Les 186 marches
Deux membres du comité international, le docteur Durmeyer et Hans Marsalek obtiennent du nouveau responsable de Mauthausen qu’aucun garde ne pénètre dans le camp.
– 5 mai 1945. – J’ai été réveillé par un lointain roulement d’orage. Un violent feu d’artillerie couvre la région de Linz. La situation me paraît de plus en plus inquiétante. Le sort de soixante mille êtres humains est en jeu. Leur destin doit se décider aujourd’hui. Mon destin est lié au leur, Il faut que j’agisse coûte que coûte… Je me tourne vers Reiner : « Reiner, venez-vous avec moi tout de suite dans la zone de combat américaine ? » Reiner, à qui j’ai fait enlever l’insigne de la tête de mort de sa casquette, est d’accord. Je remets à l’homme de confiance du camp le drapeau suisse et le drapeau blanc. Il est convenu que dès qu’il verra venir ma voiture peinte en blanc, il abaissera le pavillon à croix gammée et hissera le drapeau blanc.

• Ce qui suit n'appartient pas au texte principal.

(** Every payload of the least size carries something. *)
Lemma payload_carries p : bytes p -> (12 <= length p)%nat -> exists w, carries p w.
Proof.
  intros Hb Hl. assert (H32 : forall off, is_u32 (le_u32 p off)) by (intros off; exact (le_at_range 4 off p Hb)).
  assert (Hsplit : forall t, le_u16 p 4 = t -> 0 < t < 256 -> p = take 4 p ++ [t; 0] ++ drop 6 p).
  { intros t Et Ht. apply flag_tagged in Et; [|done|done]. rewrite <- Et. change 6%nat with (4 + 2)%nat. by rewrite <- drop_drop, take_drop, take_drop. }
  assert (L4 : length (take 4 p) = 4%nat) by (rewrite length_take; lia).
  destruct (decide (le_u16 p 4 = 241)) as [E1|N1].
  { pose proof (Hsplit _ E1 ltac:(lia)) as Ep. destruct (Nat.leb_spec 32 (length p)) as [Hl32|Hs].
    - exists (Segment_of (le_u32 p 8) (le_u32 p 20)). rewrite Ep at 1.
      assert (E6 : drop 6 p = take 2 (drop 6 p) ++ le_bytes 4 (le_u32 p 8) ++ take 8 (drop 12 p) ++ le_bytes 4 (le_u32 p 20) ++ drop 24 p).
      { unfold le_u32, le_at. rewrite !(proj2 (Nat.leb_le _ _)) by lia.
        assert (Eb : forall off, (off + 4 <= length p)%nat -> le_bytes 4 (le_val (take 4 (drop off p))) = take 4 (drop off p)).
        { intros off Hoff. rewrite <- (le_bytes_le_val (take 4 (drop off p))) at 2 by by apply Forall_take, Forall_drop.
          by rewrite length_take, length_drop, Nat.min_l by lia. }
        rewrite !Eb by lia. change 24%nat with (20 + 4)%nat. rewrite <- drop_drop, (take_drop 4). change 20%nat with (12 + 8)%nat.
        rewrite <- drop_drop, (take_drop 8). change 12%nat with (8 + 4)%nat. rewrite <- drop_drop, (take_drop 4).
        change 8%nat with (6 + 2)%nat. by rewrite <- drop_drop, take_drop. }
      rewrite E6. apply carries_data; try done; rewrite ?length_take, ?length_drop; lia.
    - exists Unnamed. rewrite Ep. apply carries_short_data; [done|rewrite length_drop; lia]. }
  destruct (decide (le_u16 p 4 = 242)) as [E2|N2].
  { exists Unnamed. rewrite (Hsplit _ E2 ltac:(lia)). by apply carries_parity. }
  destruct (decide (le_u16 p 4 = 243)) as [E3|N3].
  { exists (Segment_of (le_u32 p 8) 0). rewrite (Hsplit _ E3 ltac:(lia)) at 1.
    assert (E6 : drop 6 p = take 2 (drop 6 p) ++ le_bytes 4 (le_u32 p 8) ++ drop 12 p).
    { pose proof (le_at_split 4 2 (drop 6 p) ltac:(by apply Forall_drop) ltac:(rewrite length_drop; lia)) as E.
      unfold le_u32. assert (Eo : le_at 4 8 p = le_at 4 2 (drop 6 p)).
      { rewrite <- (take_drop 6 p) at 1. unfold le_at. rewrite take_drop, length_drop, drop_drop.
        destruct (Nat.leb_spec (8 + 4) (length p)), (Nat.leb_spec (2 + 4) (length p - 6)); try done; lia. }
      rewrite Eo. rewrite drop_drop in E. exact E. }
    rewrite E6. apply carries_oob; [done|rewrite length_take, length_drop; lia|done]. }
  assert (Hn : ~ fec_tagged p).
  { intros (t & Ht & Et). assert (Hr : 0 < t < 256) by set_solver by lia. apply flag_tagged in Et; [|done|done]. set_solver. }
  destruct (Nat.leb_spec 24 (length p)) as [Hl24|Hs].
  - exists (Segment_of (le_u32 p 0) (le_u32 p 12)).
    assert (E6 : p = le_bytes 4 (le_u32 p 0) ++ take 8 (drop 4 p) ++ le_bytes 4 (le_u32 p 12) ++ drop 16 p).
    { pose proof (le_at_split 4 0 p Hb ltac:(lia)) as E. rewrite take_0 in E. cbn [app Nat.add] in E.
      pose proof (le_at_split 4 8 (drop 4 p) ltac:(by apply Forall_drop) ltac:(rewrite length_drop; lia)) as E'. rewrite drop_drop in E'. cbn [Nat.add] in E'.
      assert (Eo : le_at 4 8 (drop 4 p) = le_u32 p 12).
      { unfold le_u32, le_at. rewrite length_drop, drop_drop.
        destruct (Nat.leb_spec (8 + 4) (length p - 4)), (Nat.leb_spec (12 + 4) (length p)); try done; lia. }
      rewrite Eo in E'. rewrite E at 1. by rewrite E' at 1. }
    rewrite E6 at 1. rewrite E6 in Hn at 1. apply carries_plain; try done; rewrite ?length_take, ?length_drop; lia.
  - exists Garbage. by apply carries_stub.
Qed.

Il est surpris de ma décision ; il me supplie de mettre tout en œuvre pour libérer le camp. Nous partons, Reiner et moi. A Saint-Georgen, je me rends auprès du bourgmestre et lui expose mon plan. Je lui demande de laisser ouverte la défense antitanks. Je demande aux autorités, si elles veulent que leur commune soit comprise dans les opérations de libération, que toutes les armes soient abandonnées et que l’engagement soit pris que, au cas où je réussirais à atteindre les lignes américaines, aucun coup de feu ne serait tiré. Ce n’est que si ces conditions sont assurées que je pourrai continuer ma route au-delà de Saint-Georgen vers la zone de combat et intercéder pour la libération des communes. Ces garanties me sont absolument nécessaires pour poursuivre mon entreprise. Les autorités approuvent chaleureusement notre plan et nous souhaitent plein succès. Nous continuons notre route et roulons vers Gallneukirchen-pour rejoindre la grande route de Budweiss et gagner Urfahr où nous supposons que se trouvent les Américains. Plus vite que nous ne nous y attendions, nous nous trouvons devant le front. J’aperçois de loin un gros tank pourvu d’un canon lourd. J’arrête la voiture et prends un bâton auquel j’attache un linge blanc pour toute éventualité. J’engage Reiner à laisser son pistolet dans la voiture. Nous avançons prudemment. Je prie aussi le chauffeur, un lieutenant de la police des pompiers de Vienne, de nous accompagner également désarmé.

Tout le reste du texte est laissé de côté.